### What is expected
Write down exactly the lines of the records below, beginning with the first and ending with the line that includes "have the bound".

### Material shown
(* ===== verification/Prelude.v ===== *)
(** * A verification development for the SELinux userspace

    The repository contains the userspace of SELinux: [libsepol], which holds
    policies in memory, reads and writes their binary form and answers the
    questions of the security server; [libselinux], which object managers link
    to ask the kernel for decisions and to cache them; and compilers, stores
    and tools around them.  This development models the core of the two
    libraries in C as Rocq functions and proves what makes it correct.

    ** How C is modelled

    A function that may allocate, dereference or index is a computation in the
    monad [M] of this file: it consumes an oracle with the answers of the
    allocator and ends in a value or in [UB], undefined behaviour (a NULL
    dereference, an access outside an array, an impossible shift).  [wp] is its
    weakest precondition; a theorem about [wp] says in particular that the
    code is defined and ends.  The empty oracle is an allocator that never
    fails.  Machine integers are [N] or [Z] with their wrap-around written out
    ([u16], [u32], [u64], [dec32], [lnot32]); linked lists are lists, and where
    the code keeps pointers into a structure (the userspace cache) the
    structure is a memory from addresses to nodes.  Loops are structural, or
    have the bound of the code as fuel; running out of fuel is [UB], so that a
    [wp] theorem shows that it suffices.

    ** libsepol

    - [Ebitmap] (ebitmap.c, ebitmap.h): sets of small numbers as sorted lists
      of 64-bit words.
    - [PolicyFile] (services.c next_entry, put_entry, ebitmap.c ebitmap_read,
      write.c ebitmap_write): policy files and the binary form of bitmaps.
    - [Hashtab] (hashtab.c, symtab.c): hash tables and symbol tables.
    - [MlsTypes] (mls_types.h, context.h): levels, ranges, contexts.
    - [Sidtab] (sidtab.c): security identifiers.
    - [Avtab] (avtab.c, write.c avtab_write_item): the access vector table.
    - [Policydb] (policydb.h, constraint.h): the structures of a policy.
    - [Mls] (mls.c): validity, text and computation of MLS ranges.
    - [Context] (context.c, context_record.c): validity and text of contexts.
    - [Conditional] (conditional.c): Boolean expressions and conditional rules.
    - [Services] (services.c): access decisions, constraints, transitions, the
      labels of new objects.
    - [Expand] (expand.c): type and role sets, semantic levels, the maps
      between types and attributes.
    - [ExpandRules] (expand.c [find_avtab_node] to [cond_avrule_list_copy],
      [expand_rule]): one rule of a module, written to a table of the new
      policy.  [ExpandEffects] says what a rule adds, with the interface
      [Expands] of a table and its instance for the unconditional rules;
      [ExpandCond] has the instance for the two lists of a conditional block.
    - [ExpandBlocks] (expand.c [copy_role_allows] to [expand_range_trans],
      [copy_neverallow], [cond_node_copy], [copy_and_expand_avrule_block],
      [discard_tunables]): whole declarations.  [ExpandConds] is about the
      conditional blocks, [ExpandFacts] about the rules kept in lists,
      [ExpandModule] about a module as a whole and [ExpandTunables] about
      tunables; [ExpandCases] runs corner cases.
    - [Assertion] (assertion.c), [Util] (util.c): neverallow rules.
    - [Hierarchy] (hierarchy.c): the bounds of types, roles and users.
    - [ObjectSids] (services.c): the SIDs of ports, nodes, interfaces and
      files from the object contexts of a policy.

    ** Policy files (policydb.c, write.c, conditional.c)

    - [PolicyIO]: words, strings, levels, sets, contexts, transitions; the
      interfaces [Codec] and [SymCodec] between a reader and its writer.
    - [SymbolIO]: the symbol tables, with [SymbolSafety], what their readers
      do on arbitrary bytes.
    - [Ocontext]: object contexts and file system entries.
    - [ModuleIO]: the rules, declarations and scopes of modules.
    - [PolicyIndex]: the arrays and caches that are computed after reading.
    - [PolicyHeader]: header and formats; the maps of attributes.
    - [CondIO]: conditional rules.
    - [PolicydbIO]: [policydb_read] and [policydb_write], put together.

    ** libselinux

    - [Mapping] (mapping.c): class and permission numbers of object managers.
    - [Stringrep] (stringrep.c): names of classes and permissions.
    - [ComputeAv] (compute_av.c, compute_create.c, compute_member.c,
      getenforce.c): queries to the kernel, which is a parameter.
    - [AvcSidtab] (avc_sidtab.c): the SIDs of the userspace cache.
    - [Avc] (avc.c, avc_internal.c): the userspace cache; [AvcFacts] is its
      invariant and [AvcSafety] what it guarantees.

    ** What is proved

    - Data structures implement their specification: bitmaps are finite sets,
      hash tables and SID tables finite maps, the rule table an ordered list
      of rules; every operation keeps the invariant on every path, out of
      memory included.
    - Round trips: bitmaps and rule tables through files, MLS ranges and
      contexts through text, permissions through the mapping, names and
      numbers of classes, object names through their encoding.
    - Evaluation: conditional expressions and constraints (the [condition]s of
      [Services]) in reverse polish form have the value of what they encode; conditional blocks
      are on or off accordingly.
    - The security server: a permission is granted exactly when the rules, the
      constraints and the role rules allow it; new objects get the label that
      the policy asks for, where it does not use the defaults of classes and
      the classes of role transitions, which the code ignores.
    - Expansion of modules: when the expansion of the enabled declarations
      succeeds, the new policy allows and audits exactly what their rules mean
      for the types their sets stand for, has exactly the role rules and
      transitions they mean with one rule for a key, and its conditional
      blocks are on or off as their expressions say; it fails only when memory
      is short or rules contradict each other.  Tunables are decided before.
    - Expansion and assertions: the types of a set are those its members,
      attributes and exclusions give, both attribute maps hold what the symbol
      table says, and what a neverallow rule forbids is never granted by a
      policy that passes the check with its conditional rules off (neverallowxperm
      rules and targets next to [self] apart).
    - Bounds: the check accepts exactly the policies without orphans that keep
      all bounds, and then a bounded type is allowed no more than the type that
      bounds it, whatever the Booleans are, as long as the conditional rules
      about that type are [allow] rules.
    - Policy files: every part that is written is read back, less what the
      version has no room for; a whole kernel policy (of a version from 24 on,
      read into the policy [policydb_init] makes) comes back loaded, its arrays
      and caches computed anew, with the same rules and the same valid
      contexts.  On arbitrary bytes the readers of symbols end in a value or an
      error, in the cases listed in [SymbolSafety], and indexing establishes
      the invariants the security server relies on.
    - The cache: [AvcFacts.EntryPromise] is the interface between the cache and
      what is claimed of its entries; it is instantiated for agreement with
      the kernel ([AvcSafety.SecurityServer] is what the kernel promises) and
      for freshness after a policy load.  The theorems quantify over all
      sequences of operations ([AvcSafety.avc_step]).
    - Errors: several functions are undefined or wrong on particular inputs;
      theorems state these as the code behaves, and their names end in what
      happens ([_undefined], [_overrun], [_grants]).

    ** Parameters

    Code outside of the repository appears as arguments: the allocator (the
    oracle, and [new_addr] where addresses matter), the kernel ([kernel],
    [selinuxfs], netlink packets), and the callbacks of object managers.

    ** Not modelled

    The text that explains constraints and the text of log messages; locks and
    threads of the userspace cache (each operation runs to its end); the
    writer of rules for kernel policies before version 20, which expands and
    merges them; linking of modules and the copies of their symbols
    in the expansion ([expand_module] up to the rules, and the object contexts
    after them); the CIL compiler and
    checkpolicy, the policy store (libsemanage), file labelling, and the
    tools, daemons and language bindings.

    What is modelled of a module has bounds, stated as hypotheses: type and
    role numbers are mapped and named in the new policy, types fit into the 16
    bits of a key, expressions fit on the stack of the evaluation.  Exactness
    of the conditional table is proved list by list
    ([ExpandCond.branch_rules_exact]); for a whole module it is the state of
    the blocks and of their rules.  The kinds of auditdeny, extended permission
    and neverallow rules are followed by the model, but the theorems about
    exactness are about rules whose permissions accumulate and type rules. *)

From Stdlib Require Export Btauto.
From stdpp Require Export base tactics numbers strings option gmap list.

(** * Outcomes of C code

    A C function that may allocate is a computation that consumes an
    [oracle]: the successive answers of [malloc]/[calloc]/[strdup]
    ([true] = memory was returned).  The exhausted oracle [[]] answers
    [true] for ever, so it stands for "memory is never exhausted".
    Dereferencing NULL, indexing an array out of range or shifting by more
    than the width is the outcome [UB]. *)

Definition oracle := list bool.

Inductive outcome (A : Type) : Type :=
  | Ret (a : A) (o : oracle)
  | UB.
Arguments Ret {A} a o.
Arguments UB {A}.

Definition M (A : Type) : Type := oracle → outcome A.

#[global] Instance M_ret : MRet M := λ A a o, Ret a o.
#[global] Instance M_bind : MBind M := λ A B k m o,
  match m o with Ret a o' => k a o' | UB => UB end.

Definition ub {A} : M A := λ _, UB.

(** Pointer and array accesses: [None] is an access outside an object. *)
Definition deref {A} (x : option A) : M A :=
  match x with Some a => mret a | None => ub end.

Definition malloc : M bool := λ o,
  match o with [] => Ret true [] | b :: o' => Ret b o' end.

(** Early return ([inl]) and fall through ([inr]) of a loop body. *)
Fixpoint for_up {R St} (body : N → St → M (R + St)) (cnt : nat) (i : N) (s : St)
    : M (R + St) :=
  match cnt with
  | O => mret (inr s)
  | S cnt' =>
      r ← body i s;
      match r with
      | inl x => mret (inl x)
      | inr s' => for_up body cnt' (N.succ i) s'
      end
  end.

Fixpoint for_list {A R St} (body : A → St → M (R + St)) (l : list A) (s : St)
    : M (R + St) :=
  match l with
  | [] => mret (inr s)
  | a :: l' =>
      r ← body a s;
      match r with
      | inl x => mret (inl x)
      | inr s' => for_list body l' s'
      end
  end.

(** A counting loop without early return. *)
Fixpoint fold_up {St} (body : N → St → M St) (cnt : nat) (i : N) (s : St) : M St :=
  match cnt with
  | O => mret s
  | S cnt' => s ← body i s; fold_up body cnt' (N.succ i) s
  end.

(** The values of a counter: [n] consecutive integers from [i]. *)
Fixpoint seqN (i : N) (n : nat) : list N :=
  match n with O => [] | S n' => i :: seqN (N.succ i) n' end.

(** The walk of a [prev]/[cur] pointer pair down a linked list: the nodes
    that were passed, and the list that starts at [cur]. *)
Fixpoint walk {A} (p : A → bool) (l : list A) : list A * list A :=
  match l with
  | [] => ([], [])
  | a :: l' => if p a then let '(pre, post) := walk p l' in (a :: pre, post)
               else ([], l)
  end.

(** * Error codes and fixed-width arithmetic *)

Definition ENOENT : Z := 2.
Definition ENOMEM : Z := 12.
Definition EACCES : Z := 13.
Definition EEXIST : Z := 17.
Definition EINVAL : Z := 22.
Definition EPERM : Z := 1.
Definition UINT_MAX : N := 4294967295.

Definition u8 (x : N) : N := (x mod 2 ^ 8)%N.
Definition u16 (x : N) : N := (x mod 2 ^ 16)%N.
Definition u32 (x : N) : N := (x mod 2 ^ 32)%N.
Definition u64 (x : N) : N := (x mod 2 ^ 64)%N.

(** Unsigned 32-bit decrement, wrapping below zero as in C. *)
Definition dec32 (x : N) : N := u32 (x + UINT_MAX).

(** Conversion of an unsigned 32-bit value to [int]. *)
Definition s32 (x : N) : Z :=
  if (u32 x <? 2 ^ 31)%N then Z.of_N (u32 x) else (Z.of_N (u32 x) - 2 ^ 32)%Z.

(** [~x] on 32 bits, and the truth value of a C integer expression. *)
Definition lnot32 (x : N) : N := N.lxor x UINT_MAX.
Definition truth (x : N) : bool := negb (x =? 0)%N.

(** * Weakest preconditions *)

Definition wp {A} (m : M A) (o : oracle) (Q : A → oracle → Prop) : Prop :=
  match m o with Ret a o' => Q a o' | UB => False end.

Lemma bind_run {A B} (m : M A) (k : A → M B) o :
  (m ≫= k) o = match m o with Ret a o' => k a o' | UB => UB end.
Proof. done. Qed.

Lemma wp_ret {A} (a : A) o Q : Q a o → wp (mret a) o Q.
Proof. done. Qed.

Lemma wp_bind {A B} (m : M A) (k : A → M B) o Q :
  wp m o (λ a o', wp (k a) o' Q) → wp (m ≫= k) o Q.
Proof. unfold wp, mbind, M_bind. by destruct (m o). Qed.

Lemma wp_bind_inv {A B} (m : M A) (k : A → M B) o Q :
  wp (m ≫= k) o Q → wp m o (λ a o', wp (k a) o' Q).
Proof. unfold wp, mbind, M_bind. by destruct (m o). Qed.

Lemma wp_mono {A} (m : M A) o (Q Q' : A → oracle → Prop) :
  wp m o Q → (∀ a o', Q a o' → Q' a o') → wp m o Q'.
Proof. unfold wp. destruct (m o); eauto. Qed.

(** The same computation. *)
Lemma wp_same {A} (m m' : M A) o Q : m o = m' o → wp m' o Q → wp m o Q.
Proof. unfold wp. by intros ->. Qed.

Lemma wp_and {A} (m : M A) o (Q Q' : A → oracle → Prop) :
  wp m o Q → wp m o Q' → wp m o (λ a o', Q a o' ∧ Q' a o').
Proof. unfold wp. by destruct (m o). Qed.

### Task answer
(* ===== verification/Prelude.v ===== *)
(** * A verification development for the SELinux userspace

    The repository contains the userspace of SELinux: [libsepol], which holds
    policies in memory, reads and writes their binary form and answers the
    questions of the security server; [libselinux], which object managers link
    to ask the kernel for decisions and to cache them; and compilers, stores
    and tools around them.  This development models the core of the two
    libraries in C as Rocq functions and proves what makes it correct.

    ** How C is modelled

    A function that may allocate, dereference or index is a computation in the
    monad [M] of this file: it consumes an oracle with the answers of the
    allocator and ends in a value or in [UB], undefined behaviour (a NULL
    dereference, an access outside an array, an impossible shift).  [wp] is its
    weakest precondition; a theorem about [wp] says in particular that the
    code is defined and ends.  The empty oracle is an allocator that never
    fails.  Machine integers are [N] or [Z] with their wrap-around written out
    ([u16], [u32], [u64], [dec32], [lnot32]); linked lists are lists, and where
    the code keeps pointers into a structure (the userspace cache) the
    structure is a memory from addresses to nodes.  Loops are structural, or
    have the bound of the code as fuel; running out of fuel is [UB], so that a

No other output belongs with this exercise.